How's this for a scientific consensus? The American Association for the Advancement of Science, the world’s largest general scientific society with a membership of 121,200 scientists and "science supporters" globally, just released an 18-page report confirming that the world is at growing risk of “abrupt, unpredictable and potentially irreversible changes” due to climate change.

It's called, simply, "What We Know," and the facts it presents follow three basic assertions (presented here as summarized by its authors):

1. The reality:

"Based on well-established evidence, about 97% of climate scientists have concluded that human-caused climate change is happening. This agreement is documented not just by a single study, but by a converging stream of evidence over the past two decades from surveys of scientists, content analyses of peer-reviewed studies, and public statements issued by virtually every membership organization of experts in this field. Average global temperature has increased by about 1.4˚ F over the last 100 years. Sea level is rising, and some types of extreme events – such as heat waves and heavy precipitation events – are happening more frequently. Recent scientific findings indicate that climate change is likely responsible for the increase in the intensity of many of these events in recent years."

2. The risks:

"Earth’s climate is on a path to warm beyond the range of what has been experienced over the past millions of years. The range of uncertainty for the warming along the current emissions path is wide enough to encompass massively disruptive consequences to societies and ecosystems: as global temperatures rise, there is a real risk, however small, that one or more critical parts of the Earth’s climate system will experience abrupt, unpredictable and potentially irreversible changes. Disturbingly, scientists do not know how much warming is required to trigger such changes to the climate system."

3. The response:

"Waiting to take action will inevitably increase costs, escalate risk, and foreclose options to address the risk. The CO2 we produce accumulates in Earth’s atmosphere for decades, centuries, and longer. It is not like pollution from smog or wastes in our lakes and rivers, where levels respond quickly to the effects of targeted policies. The effects of CO2 emissions cannot be reversed from one generation to the next until there is a large- scale, cost-effective way to scrub carbon dioxide from the atmosphere. Moreover, as emissions continue and warming increases, the risk increases."

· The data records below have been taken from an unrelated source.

(** A request for [/strings/<seg>], with [seg] one path segment that does
    not start with [filter-by-natural-language], reaches the handler of
    one value. *)
Lemma fetch_value_route request now st seg :
  req_pathname request = js "/strings/" ++ seg ->
  seg <> [] -> 47 ∉ seg ->
  startsWith seg (js "filter-by-natural-language") = false ->
  (req_method request = js "GET" ->
   fetch request now st = (get_string computeSHA256 (Some seg) st, st)
   /\ fetch_v2 request now st = (get_string computeSHA256 (Some seg) st, st))
  /\ (req_method request = js "DELETE" ->
      fetch request now st = delete_string computeSHA256 (Some seg) st
      /\ fetch_v2 request now st = delete_string computeSHA256 (Some seg) st).
Proof.
  intros Hp Hne Hs Hnl.
  destruct (value_path seg Hne Hs) as (Hstrip & Hsplit & Hsw & Hswnl & Hneq).
  cbn zeta in *.
  assert (Hseg : seg <> js "filter-by-natural-language").
  { intros ->. rewrite startsWith_refl in Hnl. discriminate. }
  assert (Hsegs : filter (fun s : jsstring => s <> []) [[]; js "strings"; seg]
                  = [js "strings"; seg]).
  { rewrite filter_cons_False by (intros H; apply H; reflexivity).
    rewrite filter_cons_True by discriminate.
    rewrite filter_cons_True by exact Hne. reflexivity. }
  split; intros Hm; unfold fetch, fetch_v2; cbn zeta;
    rewrite Hm, Hp, Hstrip, Hsplit, Hsw, Hswnl, Hnl, Hsegs;
    rewrite (bool_decide_false (_ = js "/strings")) by exact Hneq;
    cbn [lookup list_lookup length];
    rewrite ?(bool_decide_false (Some seg = _)) by congruence;
    split; reflexivity.
Qed.


(** *** The outcomes of a POST *)

Lemma body_value_falsy (body : JSON) :
  (if json_falsy body then None else body_value body) = body_value body.
Proof. destruct body; cbn; try reflexivity; case_match; reflexivity. Qed.

#[local] Set Warnings "-clear-no-such-hyp".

None of the above, the scientists explained, is up for debate any longer. What's yet to be determined, however, is how many of those possibilities will come to pass, along with what we can and should do to mitigate the risks. In what the Guardian characterizes as a rare intervention into policy debate, the AAAS is hoping that making the scientific consensus as clear as possible, they can help advance the conversation to focus on the things we actually need to be debating right now. "Because so many people are confused about the science," the New York Times explains, "the nation has never really had a frank political discussion about the options."

“What’s extremely clear is that there’s a risk, a very significant risk,” Mario Molina, the head of the committee that produced the report, told the Times. “You don’t need 100 percent certainty for society to act.”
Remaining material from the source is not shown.